She knew firsthand the soothing, therapeutic strength in Cole’s hands. Muscle by muscle, the man relaxed under the thorough massage and Cole managed to slip the horse blanket off the man’s groin.
He hissed in pain, his muscles tightening, fists clenched at his sides. Violet closed her eyes a moment to try and make sense of what she’d seen while still giving him at least some privacy. A cruel trap enclosed his entire groin, tight wires digging into the tender flesh, and weights dangled between his thighs. Every time he moved, the agony must be unbearable.
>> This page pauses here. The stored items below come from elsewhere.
(** X7. An integer array text made of decimal tokens, each an optional
    sign ([+] as well as [-]) and one or more digits, leading zeros
    included, decodes to the tokens' values when every value fits an
    [int64]; when one does not, the decode fails with a range error and
    the receiver is kept. *)
Theorem Int64Array_Scan_decimal a toks :
  toks <> [] -> Forall token_ok toks ->
  Int64Array_Scan a (DVBytes (ch_lbrace :: join_comma (map token_text toks) ++ [ch_rbrace])) =
  if forallb (fun t => in_int64b (token_value t)) toks
  then Returns (Some (map token_value toks), None)
  else Returns (a, Some (ErrParseInt ErrRange)).
Proof.
  intros Hne Hall.
  assert (Hne1 : map token_text toks <> []) by by destruct toks.
  assert (Hne2 : map token_text toks <> [[]]).
  { destruct toks as [|t [|t2 toks]]; [done| |done]. cbn [map].
    inversion Hall as [|? ? Ht _]; subst.
    pose proof (token_text_nonempty t Ht). congruence. }
  assert (Hnc : Forall no_comma (map token_text toks)).
  { apply Forall_map. eapply Forall_impl; [exact Hall|]. apply token_text_no_comma. }
  rewrite (Int64Array_Scan_body a _ (join_comma_nil _ Hne1 Hne2)).
  rewrite (Split_join_comma _ Hne1 Hnc), (parse_parts_tokens toks [] Hall).
  by destruct (forallb _ toks).
Qed.

Lemma Int64Array_Scan_decimal_witness :
  Int64Array_Scan None (DVBytes (gostr "{+007,-9223372036854775808,0}")) =
  Returns (Some [7; -9223372036854775808; 0], None).
Proof.
  apply (Int64Array_Scan_decimal None
           [(Plus, gostr "007"); (Minus, gostr "9223372036854775808"); (NoSign, gostr "0")]).
  - discriminate.
  - repeat (apply List.Forall_cons; [split; [discriminate|by apply all_digits_spec]|]).
    apply List.Forall_nil.
Defined.

(** ** The texts that the encoders write *)

Lemma digit_char_nonzero d : 1 <= d <= 9 -> Ascii.eqb (digit_char d) "0" = false.
Proof.
  intros H.
  assert (Hd : d = 1 \/ d = 2 \/ d = 3 \/ d = 4 \/ d = 5 \/ d = 6 \/
               d = 7 \/ d = 8 \/ d = 9) by lia.
  repeat (destruct Hd as [-> | Hd]; [reflexivity|]). by subst.
Qed.

(** The first digit written for a positive number is not a zero. *)
Lemma formatBits_lead fuel : forall u acc,
  0 < u < 10 ^ Z.of_nat fuel ->
  exists c ds, formatBits fuel u acc = c :: ds ++ acc /\ Ascii.eqb c "0" = false.
Proof.
  induction fuel as [|fuel IH]; intros u acc Hu; [cbn in Hu; lia|].
  cbn [formatBits].
  destruct (Z.eqb_spec (u / 10) 0) as [Hq|Hq].
  - exists (digit_char (u mod 10)), []. split; [done|].
    apply digit_char_nonzero.
    pose proof (Z.div_mod u 10 ltac:(lia)). pose proof (Z.mod_pos_bound u 10 ltac:(lia)). lia.
  - assert (Hq' : 0 < u / 10 < 10 ^ Z.of_nat fuel).
    { split; [pose proof (Z.div_pos u 10 ltac:(lia) ltac:(lia)); lia|].
      apply Z.div_lt_upper_bound; [lia|].
      rewrite Nat2Z.inj_succ, Z.pow_succ_r in Hu by lia. lia. }
    destruct (IH (u / 10) (digit_char (u mod 10) :: acc) Hq') as (c & ds & Heq & Hc).
    exists c, (ds ++ [digit_char (u mod 10)]). split; [|done].
    rewrite Heq. by rewrite <- app_assoc.
Qed.

Lemma Forall_is_digit_all ds : Forall is_digit ds -> all_digits ds = true.
Proof.
  unfold all_digits. rewrite forallb_forall, List.Forall_forall.
  intros H c Hc. destruct (H c Hc) as (d & -> & _). done.
Qed.

(** [strconv.AppendInt] writes a canonical token of the number. *)
Lemma AppendInt_canonical i :
  in_int64 i ->
  exists t, AppendInt [] i = token_text t /\ token_value t = i /\
            token_ok t /\ canonical t = true.
Proof.
  intros [Hlo Hhi]. unfold minInt64, maxInt64 in *.
  change (2 ^ 63) with 9223372036854775808 in *.
  unfold AppendInt. cbn [app].
  destruct (Z.ltb_spec i 0) as [Hneg|Hpos].
  - destruct (formatBits_digits 20 (- i) []) as (ds & Heq & Hne & Hall & Hval); [lia| |].
    { change (10 ^ Z.of_nat 20) with 100000000000000000000. lia. }
    destruct (formatBits_lead 20 (- i) []) as (c & ds' & Heq' & Hc).
    { change (10 ^ Z.of_nat 20) with 100000000000000000000. lia. }
    rewrite app_nil_r in Heq. rewrite app_nil_r in Heq'.
    exists (Minus, ds). unfold token_text, token_value, token_ok, canonical. cbn [fst snd].
    cbn [signed_text signed_value]. rewrite Heq, Hval.
    split; [done|]. split; [lia|]. split; [done|].
    rewrite <- Heq, Heq'. rewrite Hc. by destruct ds'.
  - destruct (formatBits_digits 20 i []) as (ds & Heq & Hne & Hall & Hval); [lia| |].
    { change (10 ^ Z.of_nat 20) with 100000000000000000000. lia. }
    rewrite app_nil_r in Heq.
    exists (NoSign, ds). unfold token_text, token_value, token_ok, canonical. cbn [fst snd].
    cbn [signed_text signed_value]. rewrite Heq, Hval.
    split; [done|]. split; [lia|]. split; [done|].
    destruct (Z.eq_dec i 0) as [->|Hnz].
    + rewrite <- Heq. reflexivity.
    + destruct (formatBits_lead 20 i []) as (c & ds' & Heq' & Hc).
      { change (10 ^ Z.of_nat 20) with 100000000000000000000. lia. }
      rewrite app_nil_r in Heq'. rewrite <- Heq, Heq', Hc. by destruct ds'.
Qed.

Lemma flat_map_join_comma {A} (f : A -> bytes) x l :
  f x ++ flat_map (fun y => ch_comma :: f y) l = join_comma (map f (x :: l)).
Proof.
  revert x. induction l as [|y l IH]; intros x; cbn [flat_map map].
  - by rewrite app_nil_r.
  - change (join_comma (f x :: f y :: map f l))
      with (f x ++ ch_comma :: join_comma (map f (y :: l))).
    by rewrite <- IH.
Qed.

(** X8. The text that the encoders write for a present sequence. For
    strings: between brackets, every element between double quotes, with
    a backslash before each double quote and backslash of the element,
    commas between the elements and no space. For integers: between
    brackets and separated by commas, one canonical decimal token for
    each number, with a minus sign for a negative one, no plus sign and
    no leading zero. *)
Theorem Value_text :
  (forall l,
     StringArray_Value (Some l) =
     DVBytes (array_text (map (fun v => Quoted 0 v 0) l))) /\
  (forall l, Forall in_int64 l ->
     exists toks,
       Int64Array_Value (Some l) =
       DVBytes (ch_lbrace :: join_comma (map token_text toks) ++ [ch_rbrace]) /\
       map token_value toks = l /\
       Forall token_ok toks /\ forallb canonical toks = true).
Proof.
  split.
  - intros [|a0 tl]; [done|].
    rewrite StringArray_Value_cons. unfold array_text. rewrite map_map.
    rewrite <- (flat_map_join_comma (fun v => element_text (Quoted 0 v 0)) a0 tl).
    cbn [element_text spaces repeat app]. f_equal. f_equal.
    by rewrite <- !app_assoc.
  - intros l Hall.
    assert (Htoks : exists toks, map (AppendInt []) l = map token_text toks /\
                      map token_value toks = l /\ Forall token_ok toks /\
                      forallb canonical toks = true).
    { induction Hall as [|i l Hi Hl IH]; [by exists []|].
      destruct IH as (toks & H1 & H2 & H3 & H4).
      destruct (AppendInt_canonical i Hi) as (t & Ht1 & Ht2 & Ht3 & Ht4).
      exists (t :: toks). cbn [map forallb]. rewrite Ht1, H1, Ht2, H2, Ht4, H4.
      repeat split; try done. by constructor. }
    destruct Htoks as (toks & H1 & H2 & H3 & H4).
    exists toks. repeat split; try done.
    rewrite <- H1. destruct l as [|a0 tl]; [done|].
    unfold Int64Array_Value. rewrite fold_AppendInt.
    rewrite <- (flat_map_join_comma (AppendInt []) a0 tl).
    rewrite (AppendInt_app [ch_lbrace]). cbn [app]. by rewrite <- !app_assoc.
Qed.

Lemma Value_text_witness :
  exists toks,
    Int64Array_Value (Some [-5; 0; 120]) =
    DVBytes (ch_lbrace :: join_comma (map token_text toks) ++ [ch_rbrace]) /\
    map token_value toks = [-5; 0; 120] /\
    Forall token_ok toks /\ forallb canonical toks = true.
Proof.
  apply (proj2 Value_text [-5; 0; 120]).
  repeat constructor; unfold minInt64, maxInt64; cbn; lia.
Defined.

(** * Further properties of the paginator *)

Import Pager Chains.

(** ** Resolution of chains *)

Lemma FastForward_fluent pag op :
  FastForward (fluent_apply pag op) = (pq <- FastForward pag ;; fluent_fn op pq).
Proof. by destruct op. Qed.

Lemma FastForward_run ops : forall pag,
  FastForward (fold_left fluent_apply ops pag) = run ops (FastForward pag).
Proof.
  induction ops as [|op ops IH]; intros pag; [done|].
  cbn [fold_left]. rewrite IH, FastForward_fluent. done.
Qed.

Lemma run_cons op ops r : run (op :: ops) r = run ops (bind r (fluent_fn op)).
Proof. done. Qed.

Lemma run_Err ops e : run ops (Err e) = Err e.
Proof. induction ops as [|op ops IH]; [done|]. by rewrite run_cons. Qed.

Lemma run_Panic ops : run ops Panic = Panic.
Proof. induction ops as [|op ops IH]; [done|]. by rewrite run_cons. Qed.

Lemma run_Ok_inv ops : forall r pq,
  run ops r = Ok pq -> exists pq0, r = Ok pq0.
Proof.
  intros [pq0|e|] pq H; [by exists pq0| |].
  - by rewrite run_Err in H.
  - by rewrite run_Panic in H.
Qed.

Lemma int_mul_0_r a : int_mul a 0 = 0.
Proof. unfold int_mul. by rewrite Z.mul_0_r. Qed.

Lemma newPaginator_build s n :
  FastForward (newPaginator (Some s) n) =
  Ok (mkQuery (Some (SelOffset 0 (SelLimit (norm_size n) s)))
              EmptyString VNil None false (norm_size n) 0).
Proof.
  unfold newPaginator, Page, frame, empty_paginator, norm_size.
  cbn. by rewrite int_mul_0_r.
Qed.

Lemma newPaginator_nil n : FastForward (newPaginator None n) = Panic.
Proof. done. Qed.

(** One fluent call on a state with a Selector fails with the
    missing-column error or gives a state with a Selector. *)
Lemma fluent_fn_cases op pq s :
  sel pq = Some s ->
  fluent_fn op pq = Err errMissingCursorColumn \/
  exists pq',
    fluent_fn op pq = Ok pq' /\ pageSize pq' = pageSize pq /\
    match op with
    | OpPage k =>
        sel pq' = Some (SelOffset (page_offset (pageSize pq) (norm_page k)) s) /\
        pageNumber pq' = norm_page k /\
        cursorColumn pq' = cursorColumn pq /\ cursorValue pq' = cursorValue pq /\
        cursorCond pq' = cursorCond pq /\
        cursorReverseOrder pq' = cursorReverseOrder pq
    | OpCursor c =>
        sel pq' = Some s /\ pageNumber pq' = pageNumber pq /\
        cursorColumn pq' = c /\ cursorValue pq' = VNil /\
        cursorCond pq' = cursorCond pq /\
        cursorReverseOrder pq' = cursorReverseOrder pq
    | OpNextPage v =>
        sel pq' = Some s /\ pageNumber pq' = pageNumber pq /\
        cursorColumn pq' = cursorColumn pq /\ cursorValue pq' = v /\
        cursorCond pq' = Some {[ (cursorColumn pq ++ " >")%string := v ]} /\
        cursorReverseOrder pq' = false
    | OpPrevPage v =>
        sel pq' = Some s /\ pageNumber pq' = pageNumber pq /\
        cursorColumn pq' = cursorColumn pq /\ cursorValue pq' = v /\
        cursorCond pq' = Some {[ (cursorColumn pq ++ " <")%string := v ]} /\
        cursorReverseOrder pq' = true
    end.
Proof.
  intros Hs. destruct op as [k|c|v|v]; cbn [fluent_fn].
  - right. unfold Page_fn, call_sel, page_offset, norm_page. cbn [sel pageNumber pageSize].
    rewrite Hs.
    destruct (Z.ltb_spec k 0) as [Hk|Hk].
    + change (-1 <? 0) with true. cbv iota. eexists. split; [reflexivity|]. done.
    + destruct (Z.ltb_spec k 0); [lia|]. eexists. split; [reflexivity|]. done.
  - right. unfold Cursor_fn. eexists. split; [reflexivity|]. done.
  - unfold NextPage_fn. destruct (_ && _); [by left|right].
    eexists. split; [reflexivity|]. done.
  - unfold PrevPage_fn. destruct (_ && _); [by left|right].
    eexists. split; [reflexivity|]. done.
Qed.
And if he became aroused…
She shuddered and forced her eyes open. Engorged and trapped by his own desire, his cock was swollen and so purple that she feared he might actually lose it. They’d tormented him not just with pain, but with desire, too, knowing the agony it would cause him. He’d been mutilating his own flesh, and yet powerless to stop it. No wonder he was lost in a killing haze.
“Get that abomination off him.” Cole flinched at the brittle, cold tone of her voice. “If he can release, let him, whatever it takes. But he might be in too much pain to even get the slightest relief until the swelling goes down.”
“Yes,’m.” Cole bobbed his head but kept his gaze down, his shoulders low and submissive. He knew that tone of voice all too well. “May I have permission to stay with him until he can be moved?”
“Yes. I’ll send someone with more supplies and food as soon as I return home. I’ll make arrangements with our host so that no one bothers you at least for a few hours. Do you think you can get him to Blackmyre by dawn?”
Cole gently worked the metal loose and tossed it aside with a clatter. Freed, the man’s erection rose hard and painfully huge. His singsong voice went sultry as he wiped the man’s bloody thighs with his shirt. “I’ll do my best, Your Grace.”
Keeping her head up and her manner as slow and regal as possible, Violet stepped outside the stall and firmly latched the door. The low murmur of Cole’s voice echoed through the stall, and the ragged groan from the man, whether in ecstasy or pain she didn’t know. Likely both.
She leaned against the wall for a moment and closed her eyes, concentrating on calming her breathing again. Yet behind her eyelids, she saw the tall, proud man again, his eyes bleeding death and rage while his monstrous erection rose up in defiance. A challenge indeed. She’d never beheld such a fiercely proud man with the inclination of pony play. He was truly a wild stallion, and potentially as dangerous. Would his desire be as ferocious?
I hope so.
Dottie wrapped her hand around Violet’s arm, drawing a soft moan from her.
“So that’s what you’ve been hiding from me.”
Violet opened her eyes and searched her friend’s face, but Dottie’s carefully schooled features didn’t reveal her thoughts. They’d known each other since their schooldays at Eton, and nothing had ever broken their friendship. Not even when Violet had done her worst to gain the black reputation of her House’s namesake. Losing her now would be a blow from which she might not recover, especially with her days already numbered.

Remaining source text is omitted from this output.